Contaminated cell lines skew many different lines of research—including studies of the brain cancer glioblastoma. More than seven hundred studies report using a cell line called U-373, originally isolated as a glioma cell. For example, a study in Belgium used U-373 cells to argue that an experimental drug called ISO-1 could be worth testing as a treatment for brain cancer. Unfortunately, many of those studies may have been wasted effort. Cell banks like the American Type Culture Collection—which are supposed to be authoritative sources of reliable cell lines—made U-373 widely available for research. But in 1999, scientists discovered that people ordering U-373 were actually getting another cell line, U-251. At first blush this didn’t seem like that big a deal. U-251 also happened to be a glioma cell, so at least scientists using U-373 were still studying the right disease. But in 2014, scientists in Norway took a closer look and were very unhappy about what they saw. It turns out the U-373 cells were not merely mislabeled; they were a strain of U-251 that had been circulating for many years and had accumulated so many mutations and other genetic alterations that they barely resembled glioblastoma at all. There was no telling whether these cells had any relevance at all to human cancer.
Cell banks eventually tracked down an early sample of correctly labeled U-373 cells, and after 2010 they once again made those cells available. But many researchers don’t bother to buy fresh cell supplies from a cell bank when they’re starting a new round of experiments; they may pull out an old supply from a freezer or borrow them from a colleague down the hall. The result? Scientists continue to publish studies all the time involving “U-373” cells, “in which it is not obvious if the authors have used the cross-contaminated U-251 or the correct one,” Anja Torsvik at the University of Bergen in Norway and her colleagues noted in a 2014 article.
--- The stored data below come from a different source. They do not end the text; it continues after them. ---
Lemma manualRowsReadyCount_throws trim rows row :
  row ∈ rows → isoWeekToDate (ManualEntryRow.isoWeek row) = RangeError →
  manualRowsReadyCount trim rows = RangeError.
Proof.
  intros Hrow Hthrow. rewrite manualRowsReadyCount_entries. unfold entries.
  assert (mapRows (entryOf trim) rows = RangeError) as ->; [|done].
  induction rows as [|r rows IH]; [by apply elem_of_nil in Hrow|]. csimpl.
  apply elem_of_cons in Hrow as [<-|Hrow].
  - unfold entryOf at 1. by rewrite Hthrow.
  - rewrite (IH Hrow). by destruct (entryOf trim r).
Qed.

(** X20. A week text whose year is a finite number that truncates to
    275761 or more, or to -271821 or less, and whose week is a finite
    number makes [isoWeekToDate] throw a [RangeError] instead of returning
    a date or null: 4 January of that year is outside the range of [Date].
    A form with such a row throws while it counts its ready rows. *)
Theorem isoWeekToDate_throws trim value yearStr weekStr rest y rows row :
  JsString.split "-W" value = yearStr :: weekStr :: rest →
  isFinite (Number (JsString yearStr)) = true →
  isFinite (Number (JsString weekStr)) = true →
  JsDate.truncate (Number (JsString yearStr)) = Some y →
  275761 ≤ y ∨ y ≤ -271821 →
  isoWeekToDate value = RangeError
  ∧ (row ∈ rows → ManualEntryRow.isoWeek row = value →
     manualRowsReadyCount trim rows = RangeError).
Proof.
  intros Hsplit Hfy Hfw Ht Hy.
  assert (isoWeekToDate value = RangeError) as Hthrow.
  { rewrite (isoWeekToDate_parts _ _ _ _ Hsplit), Hfy, Hfw. csimpl.
    by apply (weekStartOf_out_of_range _ _ y). }
  split; [done|]. intros Hrow Hvalue.
  apply (manualRowsReadyCount_throws trim rows row); [done|].
  by rewrite Hvalue.
Qed.

Lemma centuries_read :
  allFrom 100 0 (λ y,
    bool_decide (JsDate.truncate (JsDate.ofZ y) = Some y)
    && bool_decide (JsDate.truncate (JsDate.ofZ (1900 + y)) = Some (1900 + y))
    && isFinite (JsDate.ofZ y) && isFinite (JsDate.ofZ (1900 + y))) = true.
Proof. vm_compute. reflexivity. Qed.

(** X21. A year from 0 to 99 is read as a year of the twentieth century:
    the week text gives the date that the same week of the year 1900 + y
    gives. *)
Theorem isoWeekToDate_two_digit_year value value' yearStr yearStr' weekStr
    rest rest' y :
  JsString.split "-W" value = yearStr :: weekStr :: rest →
  JsString.split "-W" value' = yearStr' :: weekStr :: rest' →
  Number (JsString yearStr) = JsDate.ofZ y →
  Number (JsString yearStr') = JsDate.ofZ (1900 + y) →
  0 ≤ y ≤ 99 →
  isoWeekToDate value = isoWeekToDate value'.
Proof.
  intros Hsplit Hsplit' Hyear Hyear' Hy.
  pose proof (allFrom_spec _ _ _ y centuries_read) as Hread.
  csimpl in Hread. specialize (Hread ltac:(lia)).
  apply andb_true_iff in Hread as [Hread Hf'].
  apply andb_true_iff in Hread as [Hread Hf].
  apply andb_true_iff in Hread
    as [Ht%bool_decide_eq_true Ht'%bool_decide_eq_true].
  rewrite (isoWeekToDate_parts _ _ _ _ Hsplit),
    (isoWeekToDate_parts _ _ _ _ Hsplit'), Hyear, Hyear', Hf, Hf'.
  csimpl. destruct (isFinite (Number (JsString weekStr))); [|done]. csimpl.
  unfold weekStartOf, JsDate.UTC. rewrite Ht, Ht'.
  assert ((0 <=? y) && (y <=? 99) = true) as ->.
  { apply andb_true_iff. split; lia. }
  assert ((0 <=? 1900 + y) && (1900 + y <=? 99) = false) as ->.
  { apply andb_false_iff. right. lia. }
  done.
Qed.

Lemma append_snoc piece c s :
  (piece +:+ String c EmptyString) +:+ s = piece +:+ String c s.
Proof.
  induction piece as [|a piece IH]; [done|].
  change (String a ((piece +:+ String c EmptyString) +:+ s)
          = String a (piece +:+ String c s)).
  by rewrite IH.
Qed.

Lemma splitFrom_no_hyphen piece s :
  Forall (λ c, c ≠ "-"%char) (list_ascii_of_string s) →
  JsString.splitFrom "-W" 0 piece s = [piece +:+ s].
Proof.
  revert piece. induction s as [|c s IH]; intros piece Hs.
  { csimpl. f_equal. clear. induction piece as [|a piece IH]; [done|].
    change (String a piece = String a (piece +:+ EmptyString)).
    by rewrite <-IH. }
  apply Forall_cons in Hs as [Hc Hs].
  change (JsString.splitFrom "-W" 0 piece (String c s))
    with (if Ascii.eqb "-" c && JsString.startsWith "W" s
          then piece :: JsString.splitFrom "-W" 1 EmptyString s
          else JsString.splitFrom "-W" 0 (piece +:+ String c EmptyString) s).
  assert (Ascii.eqb "-" c = false) as ->.
  { apply Ascii.eqb_neq. congruence. }
  csimpl. rewrite (IH _ Hs). by rewrite append_snoc.
Qed.

(** X22. A text without a hyphen is no week: [isoWeekToDate] returns null
    for it, [Number(undefined)] being NaN. *)
Theorem isoWeekToDate_needs_separator value :
  isFinite (Number JsUndefined) = false →
  Forall (λ c, c ≠ "-"%char) (list_ascii_of_string value) →
  isoWeekToDate value = Normal None.
Proof.
  intros Hundef Hvalue. unfold isoWeekToDate. case_decide; [done|].
  unfold JsString.split. rewrite (splitFrom_no_hyphen _ _ Hvalue). csimpl.
  rewrite Hundef. by rewrite orb_true_r.
Qed.

End Dashboard.

Arguments handleManualSubmit Number trim {District} district apiBaseUrl rows.
(** * The bcachefs superblock subsystem (libbcachefs/super-io.c)

    A shallow embedding of the superblock code: the layout validator, the
    buffer manager, the field directory, the superblock validator, the read
    and write paths and the replica index, followed by the properties the
    specification states about them.

    Conventions.  C integers are [Z] with the wrap-around written out
    ([u8], [u16], [u32], [u64]).  A [const char *] error result is an
    [option string], [None] standing for [NULL].  The variable-length tail
    of a superblock ([__le64 _data[0]]) is a function from word index to
    64-bit word.  Constants, macros and struct layouts of headers that are
    not part of the sources at hand are collected in the class [Format]. *)

From stdpp Require Import base list gmap strings.
From Stdlib Require Import ZArith Lia Bool Permutation Sorting.Sorted.

Local Open Scope string_scope.
Local Open Scope Z_scope.

(** ** Machine integers *)

Definition u8 (x : Z) : Z := x mod 2 ^ 8.
Definition u16 (x : Z) : Z := x mod 2 ^ 16.
Definition u32 (x : Z) : Z := x mod 2 ^ 32.
Definition u64 (x : Z) : Z := x mod 2 ^ 64.

(** [int]: 32 bits, two's complement. *)
Definition s32 (x : Z) : Z :=
  let y := x mod 2 ^ 32 in if y <? 2 ^ 31 then y else y - 2 ^ 32.

Definition UINT_MAX : Z := 2 ^ 32 - 1.
Definition LONG_MAX : Z := 2 ^ 63 - 1.

(** Little-endian fields are kept decoded; the conversions only truncate. *)
Definition le16_to_cpu (x : Z) : Z := u16 x.
Definition le32_to_cpu (x : Z) : Z := u32 x.
Definition le64_to_cpu (x : Z) : Z := u64 x.
Definition cpu_to_le32 (x : Z) : Z := u32 x.

(** [a << b] on [int] operands.  C defines the shift only while the count
    is below 32 and the result fits in [int]; beyond, the model does what
    the x86 shift instruction of the compiled code does: the count is taken
    modulo 32 and the result truncated to 32 bits. *)
Definition shl_int (a b : Z) : Z := s32 (Z.shiftl a (Z.land b 31)).

(** [is_power_of_2] of linux/log2.h: [n != 0 && (n & (n - 1)) == 0]. *)
Definition is_power_of_2 (n : Z) : bool :=
  negb (n =? 0) && (Z.land n (n - 1) =? 0).

Definition DIV_ROUND_UP (n d : Z) : Z := (n + d - 1) / d.

(** errno values (asm-generic/errno-base.h). *)
Definition ENOMEM : Z := 12.
Definition ENOSPC : Z := 28.

(** A [uuid_le] is its 128-bit value; [uuid_le_cmp] is [memcmp], used only
    as a truth value (non-zero when the two differ). *)
Definition uuid_le : Type := Z.
Definition uuid_le_cmp (a b : uuid_le) : bool := negb (a =? b).
Definition bch2_is_zero (u : uuid_le) : bool := u =? 0.

(** ** On-disk records *)

(** [struct bch_sb_layout]: the 512-byte directory of superblock copies.
    [sb_offset] is the whole array; reading it at an index is [sb_offset_at]. *)
Record bch_sb_layout := {
  l_magic : uuid_le;
  layout_type : Z;
  sb_max_size_bits : Z;
  nr_superblocks : Z;
  sb_offset : list Z
}.
Lemma extractPoTFromFilename_reads_powers_witness :
  0 <= 9
  /\ ~ In "_"%char (list_ascii_of_string "ptau")
  /\ extractPoTFromFilename "i_am_a_pot_file_09.ptau" = Some 9.
Proof.
  assert (H1 : 0 <= 9) by lia.
  assert (H2 : ~ In "_"%char (list_ascii_of_string "ptau")).
  { cbn. intros [H | [H | [H | [H | H]]]]; (discriminate H || exact H). }
  split; [exact H1 | split; [exact H2 | ]].
  exact (extractPoTFromFilename_reads_powers "i_am_a_pot_file" "ptau" 1 9 H1 H2).
Defined.
(* ----------------------------------------------------------------- *)
(** ** Circuit metadata *)

Lemma String_replace_trailing_LF (value : string) :
  ~ In LF (list_ascii_of_string value) ->
  String_replace LF_only "" (value ++ LF_only) = value.
Proof.
  induction value as [ | c value IH]; intros Hnot.
  - reflexivity.
  - cbn in Hnot. cbn [append]. unfold LF_only at 1. cbn [String_replace stripPrefix].
    destruct (Ascii.eqb_spec LF c) as [Heq | _]; [symmetry in Heq; tauto | ].
    f_equal. apply IH. tauto.
Qed.

(** When the text matched is a key without colon, a colon, a space, a
    value without colon, hash sign or line feed, and a line feed,
    [getCircuitMetadataFromR1csFile] answers the value. *)
Theorem getCircuitMetadataFromR1csFile_value
    (circuitInfo key value : string) (rgx : string -> option string) :
  rgx circuitInfo = Some (key ++ ": " ++ value ++ LF_only)%string ->
  ~ In ":"%char (list_ascii_of_string key) ->
  ~ In ":"%char (list_ascii_of_string value) ->
  ~ In "#"%char (list_ascii_of_string value) ->
  ~ In LF (list_ascii_of_string value) ->
  getCircuitMetadataFromR1csFile circuitInfo rgx = MetadataValue value.
Proof.
  intros Hmatch Hkey Hcolon Hhash Hlf.
  unfold getCircuitMetadataFromR1csFile. rewrite Hmatch. cbv zeta.
  change (key ++ ": " ++ value ++ LF_only)%string
    with (key ++ String ":" (String " " (value ++ LF_only)))%string.
  rewrite String_split_at, (String_split_none ":" key Hkey).
  rewrite (String_split_none ":" (String " " (value ++ LF_only))).
  2:{ cbn [list_ascii_of_string]. rewrite chars_append. cbn.
      intros [H | H]; [discriminate H | ].
      apply in_app_or in H. destruct H as [H | [H | []]]; [tauto | discriminate H]. }
  cbn [app nth_error String_replace stripPrefix]. cbn [Ascii.eqb Bool.eqb append].
  rewrite (String_split_none "#" (value ++ LF_only)).
  2:{ rewrite chars_append. cbn. intros H.
      apply in_app_or in H. destruct H as [H | [H | []]]; [tauto | discriminate H]. }
  cbn [hd_error]. rewrite String_replace_trailing_LF by exact Hlf. reflexivity.
Qed.
(** C10.  The result of [_detect_data_pattern] does not depend on its
    [analysis_type] argument: two frames with the same column names and
    the same number of records are classified alike, whatever the two
    declared categories are. *)
Theorem detect_data_pattern_ignores_category (df1 df2 : pd.DataFrame) (c1 c2 : string) :
  pd.columns df1 = pd.columns df2 ->
  pd.len df1 = pd.len df2 ->
  _detect_data_pattern df1 c1 = _detect_data_pattern df2 c2.
Proof.
  intros Hcols Hlen. unfold _detect_data_pattern. by rewrite Hcols, Hlen.
Qed.

Lemma detect_data_pattern_ignores_category_witness :
  _detect_data_pattern Examples.bridge_df "customer" = _detect_data_pattern Examples.bridge_df2 "bridge".
Proof.
  apply (detect_data_pattern_ignores_category Examples.bridge_df Examples.bridge_df2 "customer" "bridge");
    reflexivity.
Defined.

End Router.

(** ** Data type detection *)

Section DataType.

Lemma take_min_length {A} (n : nat) (l : list A) :
  take (Nat.min n (length l)) l = take n l.
Proof.
  destruct (Nat.le_ge_cases n (length l)) as [Hle | Hge].
  - by rewrite Nat.min_l.
  - rewrite Nat.min_r by done. by rewrite !take_ge.
Qed.

Lemma any_in_joined_mentions (terms cols : list string) :
  Forall keyword terms ->
  any_in terms (join " " (map lower cols)) = Spec.mentions terms cols.
Proof.
  intros Hk. rewrite any_in_join by done. unfold Spec.mentions.
  induction cols as [|c cols IH]; simpl; [done | by rewrite IH].
Qed.

Lemma detect_data_type_cons (r : record) (rs : list record) :
  _detect_data_type (JArray (r :: rs)) = Spec.detectDataType (JArray (r :: rs)).
Proof.
  unfold _detect_data_type, Spec.detectDataType.
  rewrite take_min_length.
  repeat match goal with
  | |- context [any_in ?ts (join " " (map lower ?cs))] =>
      rewrite (any_in_joined_mentions ts cs) by keywords
  end.
  reflexivity.
Qed.
(** * The indicator computations of [scripts/analytics.py]

    A shallow embedding of [CryptoAnalytics]: moving averages, percentage
    changes, volatility, min/max extrema and RSI over one symbol's price
    rows, and the properties of them that the specification states.

    Numbers.  The source computes on pandas/NumPy binary64 values.  Here a
    finite value is an exact real number and the IEEE special values
    (infinities, NaN) are kept, with the arithmetic NumPy gives them
    (division by zero yields an infinity or NaN, never an exception).  The
    rounding error of binary64 operations and the sign of zero are not
    modelled: every statement below is about the exact-arithmetic reading
    of the code.

    Time.  An instant is an integer number of microseconds.  The source
    reads the system clock with [datetime.now()]; the clock is modelled as
    an oracle giving the instant returned by each successive read.

    Exceptions.  The operations of the source that can raise ([iloc] on an
    empty selection, [idxmin] of nothing, [rolling] with a negative window)
    return in an error type. *)

From Stdlib Require Import Reals Lra Lia ZArith.
From stdpp Require Import gmap strings list fin_maps pretty.

Local Open Scope R_scope.

(** ** Numeric values *)

Inductive float : Type :=
  | Fin (r : R)
  | PInf
  | NInf
  | NaN.

Global Instance Rlt_decision (a b : R) : Decision (a < b) := Rlt_dec a b.
Global Instance Rle_decision (a b : R) : Decision (a <= b) := Rle_dec a b.
Global Instance Req_decision : EqDecision R := Req_dec_T.

Global Instance float_eq_dec : EqDecision float.
Proof. solve_decision. Defined.

Module Float.

(** The sign of a value, with zero counted apart; [None] for NaN. *)
Definition sign (x : float) : option comparison :=
  match x with
  | Fin r => Some (if decide (r < 0) then Lt else if decide (0 < r) then Gt else Eq)
  | PInf => Some Gt
  | NInf => Some Lt
  | NaN => None
  end.

Definition neg (x : float) : float :=
  match x with
  | Fin r => Fin (- r)
  | PInf => NInf
  | NInf => PInf
  | NaN => NaN
  end.

Definition add (x y : float) : float :=
  match x, y with
  | NaN, _ | _, NaN => NaN
  | Fin a, Fin b => Fin (a + b)
  | PInf, NInf | NInf, PInf => NaN
  | PInf, _ | _, PInf => PInf
  | NInf, _ | _, NInf => NInf
  end.

Definition sub (x y : float) : float := add x (neg y).

(** The infinity of the sign of a product or quotient of two signs. *)
Definition inf_of (s t : comparison) : float :=
  match s, t with
  | Eq, _ | _, Eq => NaN
  | Lt, Lt | Gt, Gt => PInf
  | _, _ => NInf
  end.

Definition mul (x y : float) : float :=
  match x, y with
  | Fin a, Fin b => Fin (a * b)
  | _, _ =>
      match sign x, sign y with
      | Some s, Some t => inf_of s t
      | _, _ => NaN
      end
  end.

(** [x / y] as NumPy divides: a non-zero value over zero is an infinity
    of the sign of the numerator, zero over zero is NaN. *)
Definition div (x y : float) : float :=
  match x, y with
  | NaN, _ | _, NaN => NaN
  | Fin a, Fin b =>
      if decide (b = 0) then
        (if decide (0 < a) then PInf else if decide (a < 0) then NInf else NaN)
      else Fin (a / b)
  | Fin _, _ => Fin 0
  | PInf, Fin b => if decide (b < 0) then NInf else PInf
  | NInf, Fin b => if decide (b < 0) then PInf else NInf
  | _, _ => NaN
  end.

Definition sqrt (x : float) : float :=
  match x with
  | Fin r => if decide (r < 0) then NaN else Fin (R_sqrt.sqrt r)
  | PInf => PInf
  | _ => NaN
  end.

(** [x < y]; false as soon as one side is NaN. *)
Definition ltb (x y : float) : bool :=
  match x, y with
  | NaN, _ | _, NaN => false
  | Fin a, Fin b => bool_decide (a < b)
  | NInf, NInf | PInf, _ | _, NInf => false
  | _, _ => true
  end.

Definition gtb (x y : float) : bool := ltb y x.

(** [pd.isna] *)
Definition isna (x : float) : bool :=
  match x with NaN => true | _ => false end.

(** Round to the nearest integer, ties to the even one ([np.rint]). *)
Definition rint (x : R) : Z :=
  let f := Zfloor x in
  if decide (x - IZR f < 1 / 2) then f
  else if decide (1 / 2 < x - IZR f) then (f + 1)%Z
  else if Z.even f then f else (f + 1)%Z.

Definition round2_R (x : R) : R := IZR (rint (x * 100)) / 100.

(** [round(x, 2)] on a NumPy scalar: [rint(x * 100) / 100]; the special
    values are returned as they are. *)
Definition round2 (x : float) : float :=
  match x with
  | Fin r => Fin (round2_R r)
  | _ => x
  end.

End Float.

Notation "x ⊕ y" := (Float.add x y) (at level 50, left associativity).
Notation "x ⊖ y" := (Float.sub x y) (at level 50, left associativity).
Notation "x ⊗ y" := (Float.mul x y) (at level 40, left associativity).
Notation "x ⊘ y" := (Float.div x y) (at level 40, left associativity).

(** ** Exceptions, and computations that read the clock *)

Inductive exn : Type := IndexError | ValueError.

Inductive result (A : Type) : Type :=
  | Ok (a : A)
  | Raise (e : exn).
Arguments Ok {A} a.
Arguments Raise {A} e.

Global Instance result_ret : MRet result := λ A a, Ok a.
Global Instance result_bind : MBind result := λ A B f m,
  match m with
  | Ok a => f a
  | Raise e => Raise e
  end.

Definition instant : Type := Z.

(** [clk k] is the instant that the read number [k] of the system clock
    returns. *)
Definition clock : Type := nat → instant.

(** A computation that may read the clock and may raise: from the clock
    and the number of reads made so far, to an outcome and the number of
    reads made after it. *)
Definition M (A : Type) : Type := clock → nat → result A * nat.

Global Instance M_ret : MRet M := λ A a _ n, (Ok a, n).
Global Instance M_bind : MBind M := λ A B f m clk n,
  match m clk n with
  | (Ok a, n') => f a clk n'
  | (Raise e, n') => (Raise e, n')
  end.

Definition lift {A} (r : result A) : M A := λ _ n, (r, n).

(** [datetime.now()] *)
Definition datetime_now : M instant := λ clk n, (Ok (clk n), S n).

(** [timedelta(days=d, hours=h)], in microseconds. *)
Definition timedelta (days hours : Z) : Z :=
  ((days * 24 + hours) * 3600 * 1000000)%Z.

(** What [strftime] keeps of an instant: the format ['%Y-%m-%d %H:%M']
    denotes a minute, ['%Y-%m-%d %H:%M:%S'] a second.  The string itself
    is not built. *)
Definition strftime_minute (t : instant) : Z := (t `div` 60000000)%Z.
Definition strftime_second (t : instant) : Z := (t `div` 1000000)%Z.

(** ** Rows and the pandas operations the source calls *)

(** A row of the frame [get_price_data] returns.  [price_usd] is
    [REAL NOT NULL] in the schema; the nullable columns read as NaN when
    NULL.  The frame's index is the row's timestamp. *)
Record row : Type := Row {
  index : instant;
  price_usd : R;
  market_cap : float;
  volume_24h : float;
  price_change_24h : float
}.

Definition DataFrame : Type := list row.
Definition Series : Type := list float.

Module Pd.

(** [df.empty] *)
Definition empty {A} (df : list A) : bool :=
  match df with [] => true | _ => false end.

(** [df['price_usd']] *)
Definition price_col (df : DataFrame) : Series :=
  map (λ r, Fin (price_usd r)) df.

(** [df['price_usd']] with its index *)
Definition price_items (df : DataFrame) : list (instant * float) :=
  map (λ r, (index r, Fin (price_usd r))) df.

(** [df[df.index >= t]] *)
Definition since (t : instant) (df : DataFrame) : DataFrame :=
  filter (λ r, (t ≤ index r)%Z) df.
Arguments since t%_Z df.

(** [s.iloc[-1]] and [s.iloc[0]] *)
Definition iloc_last {A} (s : list A) : result A :=
  match last s with
  | Some x => Ok x
  | None => Raise IndexError
  end.

Definition iloc_first {A} (s : list A) : result A :=
  match s with
  | x :: _ => Ok x
  | [] => Raise IndexError
  end.

Definition sum (s : Series) : float := foldr Float.add (Fin 0) s.

Definition mean (s : Series) : float := sum s ⊘ Fin (INR (length s)).

(** [s.rolling(window=w).mean()]: NaN until [w] values are there, then
    the mean of the [w] values that end at the position.  A negative
    window is refused. *)
Definition rolling_mean (w : Z) (s : Series) : result Series :=
  if decide (w < 0)%Z then Raise ValueError
  else
    let n := Z.to_nat w in
    Ok (map (λ i, if decide (S i < n)%nat then NaN
                  else mean (take n (drop (S i - n) s)))
            (seq 0 (length s))).

(** [s.diff()] *)
Definition diff (s : Series) : Series :=
  match s with
  | [] => []
  | _ :: t => NaN :: zip_with (λ cur prev, cur ⊖ prev) t s
  end.

(** [s.pct_change()]: [s / s.shift(1) - 1] *)
Definition pct_change (s : Series) : Series :=
  match s with
  | [] => []
  | _ :: t => NaN :: zip_with (λ cur prev, cur ⊘ prev ⊖ Fin 1) t s
  end.

(** [s.where(cond, other)], the condition given on the values *)
Definition where_ (cond : float → bool) (other : float) (s : Series) : Series :=
  map (λ x, if cond x then x else other) s.

(** [s.dropna()] *)
Definition dropna (s : Series) : Series :=
  filter (λ x, Float.isna x = false) s.

(** [s.std()]: the sample standard deviation ([ddof=1]) of the values
    that are not NaN; NaN when there are fewer than two of them. *)
Definition std (s : Series) : float :=
  let values := dropna s in
  let count := length values in
  if decide (count ≤ 1)%nat then NaN
  else
    let avg := sum values ⊘ Fin (INR count) in
    let sqr := map (λ v, (avg ⊖ v) ⊗ (avg ⊖ v)) values in
    Float.sqrt (sum sqr ⊘ Fin (INR count - 1)).

(** [s.min()] and [s.max()]: over the values that are not NaN; NaN when
    there is none. *)
Definition min (s : Series) : float :=
  match dropna s with
  | [] => NaN
  | x :: t => foldl (λ best v, if Float.ltb v best then v else best) x t
  end.

Definition max (s : Series) : float :=
  match dropna s with
  | [] => NaN
  | x :: t => foldl (λ best v, if Float.ltb best v then v else best) x t
  end.

(** [s.idxmin()] and [s.idxmax()]: the index label of the first
    occurrence of the minimum (maximum); refused when there is no
    value. *)
Definition idxmin (s : list (instant * float)) : result instant :=
  match filter (λ p, Float.isna p.2 = false) s with
  | [] => Raise ValueError
  | p :: t =>
      Ok (foldl (λ best q, if Float.ltb q.2 best.2 then q else best) p t).1
  end.

Definition idxmax (s : list (instant * float)) : result instant :=
  match filter (λ p, Float.isna p.2 = false) s with
  | [] => Raise ValueError
  | p :: t =>
      Ok (foldl (λ best q, if Float.ltb best.2 q.2 then q else best) p t).1
  end.

End Pd.


(** ** [CryptoAnalytics] *)

(** The dictionaries with a fixed set of keys are records; a dictionary
    that the source may return empty ([{}]) is an [option] of the record,
    [None] standing for [{}].  The two dictionaries filled key by key are
    finite maps from the key to the value, [None] being Python's [None]. *)

Record min_max : Type := MinMax {
  min_price : float;
  max_price : float;
  min_time : Z;
  max_time : Z
}.

Record analytics : Type := Analytics {
  symbol : string;
  current_price : float;
  timestamp : Z;
  moving_averages : gmap string (option float);
  percentage_changes : gmap string (option float);
  volatility_7d : float;
  volatility_30d : float;
  min_max_7d : option min_max;
  min_max_30d : option min_max;
  rsi_14 : option float;
  data_points : nat;
  latest_market_cap : option float;
  latest_volume_24h : option float
}.

(** [f'ma_{window}d'] *)
Definition ma_key (window : Z) : string := "ma_" +:+ pretty window +:+ "d".

(** The body of the loop of [calculate_moving_averages] over the windows
    left, [ma_results] being the dictionary filled so far. *)
Fixpoint moving_averages_loop (df : DataFrame) (windows : list Z)
    (ma_results : gmap string (option float)) : result (gmap string (option float)) :=
  match windows with
  | [] => Ok ma_results
  | window :: rest =>
      if decide (window ≤ Z.of_nat (length df))%Z then
        rolled ← Pd.rolling_mean window (Pd.price_col df);
        ma_value ← Pd.iloc_last rolled;
        moving_averages_loop df rest
          (<[ma_key window := Some (Float.round2 ma_value)]> ma_results)
      else
        moving_averages_loop df rest (<[ma_key window := None]> ma_results)
  end.

Definition calculate_moving_averages (df : DataFrame) (windows : list Z)
    : result (gmap string (option float)) :=
  if Pd.empty df then Ok ∅
  else moving_averages_loop df windows ∅.

Definition default_windows : list Z := [7; 30]%Z.

(** One of the four blocks of [calculate_percentage_changes]: the change
    of [current_price] against the first row not older than [lookback]
    before the clock's reading. *)
Definition change_since (df : DataFrame) (current_price : float) (lookback : Z)
    : M (option float) :=
  now ← datetime_now;
  let ago := (now - lookback)%Z in
  let data := Pd.since ago df in
  if decide (2 ≤ length data)%nat then
    price ← lift (Pd.iloc_first (Pd.price_col data));
    mret (Some (Float.round2 (((current_price ⊖ price) ⊘ price) ⊗ Fin 100)))
  else mret None.
(** Lazy creation only ever adds instances of registered classes. *)
Lemma collect_plugins_classes (P : PlaneClass → Prop) (classes : list PlaneClass) :
  ∀ insts : gmap string BasePlane,
    (∀ c, c ∈ classes → P c) →
    (∀ n p, insts !! n = Some p → P (plane_class p)) →
    (∀ p, p ∈ fst (AG.collect_plugins classes insts) → P (plane_class p))
    ∧ (∀ n p, snd (AG.collect_plugins classes insts) !! n = Some p → P (plane_class p)).
Proof.
  induction classes as [|c rest IH]; intros insts Hcls Hinst; simpl.
  - split; [intros p Hp; inversion Hp | exact Hinst].
  - set (insts1 := match insts !! name (get_config c) with
                   | Some _ => insts
                   | None => <[name (get_config c) := new_plane c]> insts
                   end).
    assert (Hinst1 : ∀ n p, insts1 !! n = Some p → P (plane_class p)).
    { subst insts1. intros n p. destruct (insts !! name (get_config c)) eqn:E.
      - apply Hinst.
      - rewrite lookup_insert. case_decide.
        + intros [= <-]. simpl. apply Hcls. left.
        + apply Hinst. }
    destruct (IH insts1) as [IHp IHi].
    { intros c' Hc'. apply Hcls. by right. }
    { exact Hinst1. }
    destruct (AG.collect_plugins rest insts1) as [plugins insts2]; simpl in *.
    split; [|exact IHi].
    intros p Hp.
    destruct (plane_enabled (default (new_plane c) (insts1 !! name (get_config c)))).
    + apply elem_of_cons in Hp as [-> | Hp]; [|by apply IHp].
      destruct (insts1 !! name (get_config c)) eqn:E; simpl.
      * by eapply Hinst1.
      * apply Hcls. left.
    + by apply IHp.
Qed.

Lemma plugins_avoid_after (k : string) (g : AG.t) (ph : PlanePhase) :
  AG.plugins_avoid k g → AG.plugins_avoid k (AG.after_phase g ph).
Proof.
  intros [Hreg Hinst]. split.
  - rewrite after_phase_registry. exact Hreg.
  - rewrite after_phase_eq; simpl.
    apply (collect_plugins_classes (AG.avoids k)); [apply Hreg | exact Hinst].
Qed.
More than 1,700 papers have been published using what is arguably the most commonly used glioblastoma cell line, U87. And it turns out that it is troubled as well. Biologists in Uppsala, Sweden, isolated it from a forty-four-year-old woman with brain cancer nearly fifty years ago and managed to grow it as a perpetual cell line in their lab. In 2016, scientists from Sweden decided to compare the original cell line from their freezer with the U87 cells that have been sold by ATCC and used widely around the world. It wasn’t a match. Somewhere along the line, an imposter took over. In fact, the widely used U87 has a Y chromosome, so it appears to have come from a man. Fortunately the imposter is also a brain cancer. But the episode shows that even cell lines that have been validated by cell banks can still be misidentified.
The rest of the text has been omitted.